Il n’y a pas de certitudes en sciences, il n’y a que des observations et des lois, et celles-ci sont déduites de celles-là. Les observations ne constituent nullement une certitude, en-dehors du fait que nous sommes certains du fait que nous observons. Mais une observation peut-etre trompeuse, comme l’impression fausse que le soleil tourne autour de la Terre, qui est conforme à notre observation quotidienne, mais qui est remise en question par d’autres observations. A partir des observations nous déduisons des lois, pour ramener à un seul principe une série d’observations qu’on a faites. Par exemple, j’observe que si je lâche une balle, elle tombe par terre, et de par la multiplicité d’expériences similaires j’infère qu’il existe une loi, que j’appelle gravité, qui attire les objets vers le bas.
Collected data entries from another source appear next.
(** ** Lines as they are typed *)

Inductive Terminator : Set := term_cr | term_lf | term_crlf.
#[global] Instance Terminator_eq_dec : EqDecision Terminator.
Proof. solve_decision. Defined.
Definition term_bytes (t : Terminator) : list Z :=
  match t with term_cr => [chr_cr] | term_lf => [chr_lf] | term_crlf => [chr_cr; chr_lf] end.
Definition typed_bytes (l : list Z * Terminator) : list Z := fst l ++ term_bytes (snd l).
Definition is_key (b : Z) : Prop := b <> chr_cr /\ b <> chr_lf.

(** A bare CR is not followed by an empty line that ends in LF: those two bytes
    are one terminator. *)
Fixpoint separated (cr : bool) (ls : list (list Z * Terminator)) : Prop :=
  match ls with
  | [] => True
  | (keys, t) :: ls => (cr = true -> keys = [] -> t <> term_lf) /\ separated (bool_decide (t = term_cr)) ls
  end.

Lemma scan_keys keys cur cr : Forall is_key keys ->
  scan keys (cur, cr) = ([], (foldl edit_key cur keys, match keys with [] => cr | _ => false end)).
Proof.
  intros Hk. revert cur cr. induction Hk as [|b keys [Hcr Hlf] _ IH]; intros cur cr; [done|].
  cbn [scan scan_byte foldl]. rewrite (proj2 (Z.eqb_neq b chr_lf)), (proj2 (Z.eqb_neq b chr_cr)) by done. cbn.
  rewrite IH. by destruct keys.
Qed.

Lemma scan_typed keys t cr : Forall is_key keys -> (cr = true -> keys = [] -> t <> term_lf) ->
  scan (typed_bytes (keys, t)) ([], cr) = ([edit keys], ([], bool_decide (t = term_cr))).
Proof.
  intros Hk Hsep. unfold typed_bytes. cbn [fst snd]. rewrite scan_app, (scan_keys _ _ _ Hk). cbn [fst snd app].
  fold (edit keys).
  destruct t; cbn; [done| |done].
  destruct keys as [|b keys]; [|done]. destruct cr; [by destruct Hsep|done].
Qed.
(* ===== verification/HalBase.v ===== *)
(** * Statuses, durations and spans of the HAL (src/lib/hal/status.h,
      transaction.hpp, detail/actions.hpp)

    A span is its address and size: the controller examines received bytes, so
    buffers live in a memory that the hardware changes. *)

From S2P Require Import Prelude Foundation StateMachine.

Module HalStatus.
Inductive HalStatus : Set :=
  | ok | busy | invalid_argument | unsupported_buffer | not_initialized | initialization_failed | timeout
  | timer_error | nack | arbitration_lost | hardware_error | response_mismatch | faulted | aborted.
End HalStatus.
Abbreviation HalStatus := HalStatus.HalStatus.
#[global] Instance HalStatus_eq_dec : EqDecision HalStatus.
Proof. solve_decision. Defined.
Definition hs_eqb (a b : HalStatus) : bool := bool_decide (a = b).
Notation "a =h? b" := (hs_eqb a b) (at level 70, no associativity).

Lemma hs_eqb_eq a b : (a =h? b) = true <-> a = b.
Proof. unfold hs_eqb. by rewrite bool_decide_eq_true. Qed.
Lemma hs_eqb_neq a b : (a =h? b) = false <-> a <> b.
Proof. unfold hs_eqb. by rewrite bool_decide_eq_false. Qed.
Lemma hs_eqb_refl a : (a =h? a) = true.
Proof. by apply hs_eqb_eq. Qed.

(** ** Durations and spans *)

Record Duration := mkDuration { dur_us : Z; dur_valid : bool }.
(** The constructor from [count] periods of [num/den] seconds. *)
Definition duration_of (signed_rep : bool) (count num den : Z) : Duration :=
  let '(st, us) := to_microseconds signed_rep count num den 0 in
  mkDuration us ((st =s? Status.ok) && negb (us =? 0)).

Record Span := mkSpan { sp_data : Z; sp_size : Z }.
Definition no_span : Span := mkSpan 0 0.
Definition span_empty (s : Span) : bool := sp_size s =? 0.
Definition Mem := Z -> Z.

(** [detail::Overlap]. *)
Definition Overlap (tx rx : Span) : bool :=
  let a := sp_data tx in
  let b := sp_data rx in
  if a <=? b then b - a <? sp_size tx else a - b <? sp_size rx.

(** ** Checked arithmetic; [None] is [false] *)

Definition kMaximumTime : Z := kForever - 1.
Definition Add (value amount : Z) : option Z :=
  if (value >? kMaximumTime) || (amount >? kMaximumTime - value) then None else Some (u64 (value + amount)).
Definition Multiply (value amount : Z) : option Z :=
  if negb (amount =? 0) && (value >? kMaximumTime / amount) then None else Some (u64 (value * amount)).
(** What acceptance leaves: the outstanding request, its alarm, an interrupt. *)
Record accepted (cb : nat) (actions : list A) (b b' : Bus) : Prop := {
  acc_active : active_ b' = true; acc_resetting : resetting_ b' = false; acc_callback : callback_ b' = Some cb;
  acc_notes : notification_ b' = notification_ b /\ reset_notification_ b' = reset_notification_ b;
  acc_reset : reset_callback_ b' = reset_callback_ b; acc_actions : actions_ b' = actions;
  acc_events : events b' = (events b ++ [Accepted cb actions]) ++ [Begun];
  acc_fresh : completed_ b' = 0%nat /\ action_started_ b' = false /\ setup_status b';
  acc_locked : locked_ b' = false; acc_init : initialized_ b' = initialized_ b;
  acc_alarm : alarm_ b' = Some (deadline_ b'); acc_pended : pended_ b' = true
}.

Lemma Start_cases index actions callback timeout address b : locked_ b = false ->
  let r := Start hardware N index actions callback timeout address b in
  (fst r <> HalStatus.ok /\ frame b (snd r) /\ locked_ (snd r) = false /\
   initialized_ (snd r) = initialized_ b /\ faulted_ (snd r) = faulted_ b) \/
  (fst r = HalStatus.ok /\ active_ b = false /\ initialized_ b = true /\ faulted_ b = false /\
   exists cb, callback = Some cb /\ accepted cb actions b (snd r)).
Proof.
  intros Hl. unfold Start. destruct (initialized_ b) eqn:Ei; cbn [negb].
  2:{ left. destruct (Reject_frame index HalStatus.not_initialized b) as (-> & ? & -> & -> & ->). done. }
  destruct (TryLock_cases b Hl) as ([] & h & -> & Ht); cbn [negb].
  2:{ left. match goal with |- context [Reject N index ?st ?x] => destruct (Reject_frame index st x) as (-> & Hf & -> & -> & ->) end.
      split; [done|]. split; [|done]. eapply frame_trans; [|exact Hf].
      apply (frame_intro b h false (counters_ b) (device_counters_ b) (faulted_ b) (initialized_ b)); [by destruct b|done]. }
  set (b1 := b <| hw := h |> <| locked_ := true |>).
  assert (frame b b1) as H1.
  { apply (frame_intro b h true (counters_ b) (device_counters_ b) (faulted_ b) (initialized_ b)); [by destruct b|done]. }
  assert (forall st b2, st <> HalStatus.ok -> frame b1 b2 -> initialized_ b2 = true -> faulted_ b2 = faulted_ b ->
    let r := Reject N index st (Unlock hardware b2) in
    fst r <> HalStatus.ok /\ frame b (snd r) /\ locked_ (snd r) = false /\ initialized_ (snd r) = true /\
    faulted_ (snd r) = faulted_ b) as Hrej.
  { intros st b2 Hst H2 Hi2 Hf2. cbn zeta. destruct (Reject_frame index st (Unlock hardware b2)) as (-> & Hf & -> & -> & ->).
    split; [done|]. split; [|done]. eapply frame_trans; [exact H1|]. eapply frame_trans; [exact H2|].
    eapply frame_trans; [apply frame_Unlock|exact Hf]. }
  destruct (active_ b1) eqn:Ea; [left; apply Hrej; [done|apply frame_refl|done|done]|].
  destruct (faulted_ b1) eqn:Efa; [left; apply Hrej; [done|apply frame_refl|done|done]|].
  destruct (admit_cases index actions callback timeout b1) as (h' & Ht' & [(st & Hst & ->)|(d & cb & -> & ->)]).
  { left. apply Hrej; [done|by apply frame_hw|done|done]. }
  right. cbn [default]. match goal with |- context [Record_ N Counter.accepted ?x] => set (b2 := x) end.
  destruct (Record_recount N Counter.accepted b2) as (cs & ds & ->).
  unfold call. destruct (match address with Some _ => _ | None => _ end _) as [st h2].
  do 4 (split; [done|]). exists cb. split; [done|]. clear Hrej. subst b2 b1.
  destruct (st =h? HalStatus.ok) eqn:Es; cbn [negb snd].
  all: split; try reflexivity; cbn; split_and!; try reflexivity; unfold setup_status; cbn.
  - by apply hs_eqb_eq.
  - by apply hs_eqb_neq.
Qed.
Mais ce n’est nullement une certitude. Je déduis l’existence de la gravité parce que j’ai lâché des milliers d’objets et que je me suis rendu compte qu’à chaque fois il se produisait la même chose, mais rien ne m’assure que si je lâche une balle maintenant elle ne va pas se mettre à flotter dans les airs et à dessiner des huit. Dans ce cas il faudra que je remette en cause la loi de la gravité.
C’est vraiment la base, ce que je dis.